MCMC sampling for Bayesian quantile regression. An asymmetric Laplace distribution is assumed for the errors, so the regression models targets the specified quantile. A g-prior is assumed for the regression coefficients.

Usage

bqr(
  y,
  X,
  tau = 0.5,
  X_test = X,
  psi = length(y),
  nsave = 1000,
  nburn = 1000,
  nskip = 0,
  verbose = TRUE
)

Arguments

y

n x 1 vector of observed counts

X

n x p matrix of predictors

tau

the target quantile (between zero and one)

X_test

n_test x p matrix of predictors for test data; default is the observed covariates X

psi

prior variance (g-prior)

nsave

number of MCMC iterations to save

nburn

number of MCMC iterations to discard

nskip

number of MCMC iterations to skip between saving iterations, i.e., save every (nskip + 1)th draw

verbose

logical; if TRUE, print time remaining

Value

a list with the following elements:

  • coefficients the posterior mean of the regression coefficients

  • fitted.values the estimated tauth quantile at test points X_test

  • post_theta: nsave x p samples from the posterior distribution of the regression coefficients

  • post_ypred: nsave x n_test samples from the posterior predictive distribution at test points X_test

  • model: the model fit (here, bqr)

as well as the arguments passed

Note

The asymmetric Laplace distribution is advantageous because it links the regression model (X%*%theta) to a pre-specified quantile (tau).
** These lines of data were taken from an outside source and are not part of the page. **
(* ===== verification/CoordRepairTheorems.v ===== *)
(** * Maintenance on a coord daemon: its contract (CoordRepair.v) *)
From S2P Require Import Prelude GF GoLib Placement Kv Meta Store StoreProps Replicas DataNode Merkle.
From S2P Require Import AntiEntropy Transport Coordinator Election AutoRepair Jobs Coord CoordRepair.
From S2P Require Gc Rebalance Repair.

(** ** Query parameters *)
(** What is taken is what was written, within bounds. *)
Lemma ParseNonNegIntQuery_spec q name max n : ParseNonNegIntQuery q name max = Some n →
  (0 ≤ n)%Z ∧ (0 < max → n ≤ max)%Z ∧ (q_get q name = ""%string ∧ n = 0%Z ∨ parse_int (q_get q name) = Some n).
Proof.
  unfold ParseNonNegIntQuery. cbv zeta. case_bool_decide as Hv; [intros [= <-]; split_and!; [lia|lia|by left]|].
  destruct (parse_int _) as [i|]; [|done]. destruct (Z.ltb_spec i 0); [done|].
  destruct (Z.ltb_spec 0 max); cbn [andb]; [destruct (Z.ltb_spec max i); [done|]|]; intros [= <-]; split_and!; try lia; by right.
Qed.
Lemma ParseNonNegIntQuery_exact q name max n : q_get q name = itoa n → int64_ok n = true → (0 ≤ n)%Z → (0 < max → n ≤ max)%Z →
  ParseNonNegIntQuery q name max = Some n.
Proof.
  intros Hq Hn H0 Hmax. unfold ParseNonNegIntQuery. rewrite Hq. cbv zeta. pose proof (parse_itoa n Hn) as Hp.
  rewrite bool_decide_eq_false_2 by (intros E0; by rewrite E0 in Hp). rewrite Hp. destruct (Z.ltb_spec n 0); [lia|].
  destruct (Z.ltb_spec 0 max), (Z.ltb_spec max n); cbn [andb]; first [done|lia].
Qed.
(** A request runs no more than 64 workers and never with a negative cap. *)
Lemma repair_opts_bounds q opts : repair_opts q = Some opts → (0 ≤ o_MaxRepairs opts)%Z ∧ o_Concurrency opts ≤ 64.
Proof.
  unfold repair_opts. intros (mr & Hmr & (cc & Hcc & [= <-])%bind_Some)%bind_Some.
  apply ParseNonNegIntQuery_spec in Hmr as (? & _), Hcc as (? & ? & _). cbn [o_MaxRepairs o_Concurrency]. lia.
Qed.

Section theorems.
Context {M : Type → Type} {KVM : KV M}.
Context (net : nat → Coordinator.outcome).
#[local] Instance crt_nodes : ChunkService coord_error Cluster := cluster_service net.
Implicit Types s : @CoordServer M.

(** ** A repair always ends *)
Lemma pass_finishes opts v conc (p : pass) : 1 ≤ conc → ∃ p', rtc (pass_step opts v conc) p p' ∧ pass_done p'.
Proof.
  intros Hconc. remember (work p) as n eqn:Hn. revert p Hn. induction n as [n IH] using lt_wf_ind. intros p ->.
  destruct (pass_progress opts v conc p Hconc) as [Hd|[p1 H1]]; [by exists p|].
  destruct (IH (work p1) (pass_step_work _ _ _ _ _ H1) p1 eq_refl) as (p' & Hr & Hd). exists p'. split; [by eapply rtc_l|done].
Qed.
Lemma repair_run_ends sched opts ask audit objs (wd : Cluster * @DB M) :
  ∃ rep wd', runAntiEntropyRepair sched opts ask audit objs wd rep wd'.
Proof.
  unfold runAntiEntropyRepair. destruct (collect_jobs _ audit) as [jobs skipped].
  destruct (pass_finishes opts (make_view ask opts audit objs) (pool_size opts jobs) (pass_start jobs skipped wd.1)) as (p & Hp & Hd);
    [apply pool_size_spec|].
  destruct (ec_pass sched opts (ec_plan opts (make_view ask opts audit objs) objs) (successCount p) (p_Repairs p) (p_world p, wd.2))
    as [[n rows] wd'] eqn:Hec.
  by exists (MkReport rows (p_Skipped p) n), wd', p.
Qed.
Lemma repaired_total audit_order stripe_order ask opts s : is_Some (cs_Coord s) →
  ∃ r s', repaired net audit_order stripe_order ask opts s r s'.
Proof.
  intros [w Hw]. destruct (ListObjects (cs_Store s)) as [objs|e] eqn:Hl; [|by exists None, s; apply (repaired_unlisted _ _ _ _ _ _ e)].
  destruct (repair_run_ends stripe_order opts ask (runAntiEntropy audit_order ask objs (ListRuntimeDNs (cs_Store s))) objs (w, cs_Store s))
    as (rep & [w' db'] & Hr).
  exists (Some rep), (set_nodes (set_store s db') w'). by eapply repaired_run.
Qed.
(** A request is answered, whatever the cluster does: the relation has no dead end. *)
Lemma handleAntiEntropyRepair_answers audit_order stripe_order ask q s :
  ∃ a s', handleAntiEntropyRepair net audit_order stripe_order ask q s a s'.
Proof.
  destruct (requireLeader (λ s, (Answer tt, s)) s) as [[st l c|[]] s1] eqn:Hl; [eexists _, _; by eapply repair_not_leader|].
  destruct (cs_Coord s) as [w|] eqn:Hw; [|eexists _, _; by eapply repair_no_dnio].
  assert (is_Some (cs_Coord s)) as HC by (by rewrite Hw).
  destruct (repair_opts q) as [opts|] eqn:Hq; [|eexists _, _; by eapply repair_bad_query].
  destruct (repaired_total audit_order stripe_order ask opts s HC) as (r & s' & Hr). eexists _, _. by eapply repair_answer.
Qed.

(** ** Maintenance *)
(** What a coord does to its nodes on its own or for an operator; workers finish in any order. *)
Inductive maintenance s : @CoordServer M → Prop :=
  | m_rebalance order : (∀ l, order l ≡ₚ l) → maintenance s (handleRebalanceApply net order s).2
  | m_gc_plan clock minAge now : maintenance s (handleGCPlan net clock minAge now s).2
  | m_gc clock order minAge now : (∀ l, order l ≡ₚ l) → maintenance s (handleGCApply net clock order minAge now s).2
  | m_repair order : (∀ l, order l ≡ₚ l) → maintenance s (handleRepairApply net order s).2
  | m_anti_entropy audit_order stripe_order ask q a s' : (∀ l, stripe_order l ≡ₚ l) →
      handleAntiEntropyRepair net audit_order stripe_order ask q s a s' → maintenance s s'
  | m_tick audit_order stripe_order ask opts s' : (∀ l, stripe_order l ≡ₚ l) →
      auto_repair_tick net audit_order stripe_order ask opts s s' → maintenance s s'.

Context {HKV : KVLaws M} (Hstat : ∀ n, stat_ok (o_io (net n)) = true).
#[local] Instance crt_laws : ChunkServiceLaws coord_error Cluster := cluster_laws net id Hstat.
Definition coord_kept (db0 : @DB M) s : Prop := ∃ w, cs_Coord s = Some w ∧ kept db0 w (cs_Store s).

Lemma requireLeader_same s a s1 : requireLeader (λ s, (Answer tt, s)) s = (a, s1) → s1 = s.
Proof. unfold requireLeader. destruct (cs_Elector s) as [e|]; [destruct (IsLeader e)|]; by intros [= _ <-]. Qed.
Lemma repaired_kept db0 audit_order stripe_order ask opts s r s' : (∀ l, stripe_order l ≡ₚ l) →
  repaired net audit_order stripe_order ask opts s r s' → coord_kept db0 s → coord_kept db0 s'.
Proof.
  intros Hord [e Hl|w objs rep w' db' Hw Hl Hr] Hk; [done|]. destruct Hk as (w0 & Hw0 & Hk). rewrite Hw in Hw0. injection Hw0 as <-.
  exists w'. split; [done|]. by eapply anti_entropy_kept.
Qed.
Lemma gc_plan_coord_kept db0 clock minAge now s w r w' : gc_plan net clock minAge now w s = (r, w') →
  kept db0 w (cs_Store s) → kept db0 w' (cs_Store s).
Proof. intros Hp. by eapply gc_plan_kept. Qed.
Lemma maintenance_kept db0 s s' : maintenance s s' → coord_kept db0 s → coord_kept db0 s'.
Proof.
  intros H (w & Hw & Hk). destruct H as [order Hord|clock minAge now|clock order minAge now Hord|order Hord|ao so ask q a s' Hord H|ao so ask opts s' Hord H].
  - unfold handleRebalanceApply, requireDNIO. rewrite Hw. destruct (ListObjects (cs_Store s)) as [objs|er] eqn:Hl; [|by exists w].
    destruct (Rebalance.ComputePlan _ _ _) as [plan|er] eqn:Hp; [|by exists w].
    destruct (Rebalance.Run order plan _) as [st [w' db']] eqn:Hr. exists w'. split; [done|]. by eapply rebalance_kept.
  - unfold handleGCPlan, requireDNIO. rewrite Hw. destruct (gc_plan net clock minAge now w s) as [[plan|er] w'] eqn:Hp; exists w'; (split; [done|]);
      by apply (gc_plan_coord_kept _ _ _ _ _ _ _ _ Hp).
  - unfold handleGCApply, requireDNIO. rewrite Hw. destruct (gc_plan net clock minAge now w s) as [[plan|er] w1] eqn:Hp;
      [|exists w1; split; [done|]; by apply (gc_plan_coord_kept _ _ _ _ _ _ _ _ Hp)].
    destruct (Gc.Run order plan w1) as [st w'] eqn:Hr. exists w'. split; [done|]. by eapply gc_kept.
  - unfold handleRepairApply, requireDNIO. rewrite Hw. destruct (ListObjects (cs_Store s)) as [objs|er] eqn:Hl; [|by exists w].
    destruct (Repair.ComputePlan _ _) as [plan|er] eqn:Hp; [|by exists w].
    destruct (Repair.Run order plan _) as [st [w' db']] eqn:Hr. exists w'. split; [done|]. by eapply repair_kept.
  - destruct H as [st l c s' Hl| | |s1 opts r s' Hl HC Hq H]; [|by exists w..|]; [rewrite (requireLeader_same _ _ _ Hl); by exists w|].
    eapply repaired_kept; [done|exact H|by exists w].
  - destruct H as [e He Hf|r s' He H]; [by exists w|]. eapply repaired_kept; [done|exact H|by exists w].
Qed.
End theorems.


(** ** A concrete history *)
Definition w_rb_coord : @CoordServer (gmap string) :=
  MkCoord Rebalance.w_rb_db (Placement.New []) (Some Rebalance.w_rb_cluster) None false false.
Definition w_silent (_ : string) : dn_answers := MkAnswers None (λ _, None) None.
However, it is often a poor model for observed data, and the semiparametric version sbqr is recommended in general.

Examples

# Simulate some heteroskedastic data (no transformation):
dat = simulate_tlm(n = 100, p = 5, g_type = 'box-cox', heterosked = TRUE, lambda = 1)
y = dat$y; X = dat$X # training data
y_test = dat$y_test; X_test = dat$X_test # testing data

# Target this quantile:
tau = 0.05

# Fit the Bayesian quantile regression model:
fit = bqr(y = y, X = X, tau = tau, X_test = X_test)
#> [1] "0 seconds remaining"
#> [1] "Total time:  0 seconds"
names(fit) # what is returned
#>  [1] "coefficients"  "fitted.values" "post_theta"    "post_ypred"   
#>  [5] "model"         "y"             "X"             "X_test"       
#>  [9] "psi"           "tau"          

# Posterior predictive checks on testing data: empirical CDF
y0 = sort(unique(y_test))
plot(y0, y0, type='n', ylim = c(0,1),
     xlab='y', ylab='F_y', main = 'Posterior predictive ECDF')
temp = sapply(1:nrow(fit$post_ypred), function(s)
  lines(y0, ecdf(fit$post_ypred[s,])(y0), # ECDF of posterior predictive draws
        col='gray', type ='s'))
lines(y0, ecdf(y_test)(y0),  # ECDF of testing data
     col='black', type = 's', lwd = 3)


# The posterior predictive checks usually do not pass!
# try ?sbqr instead...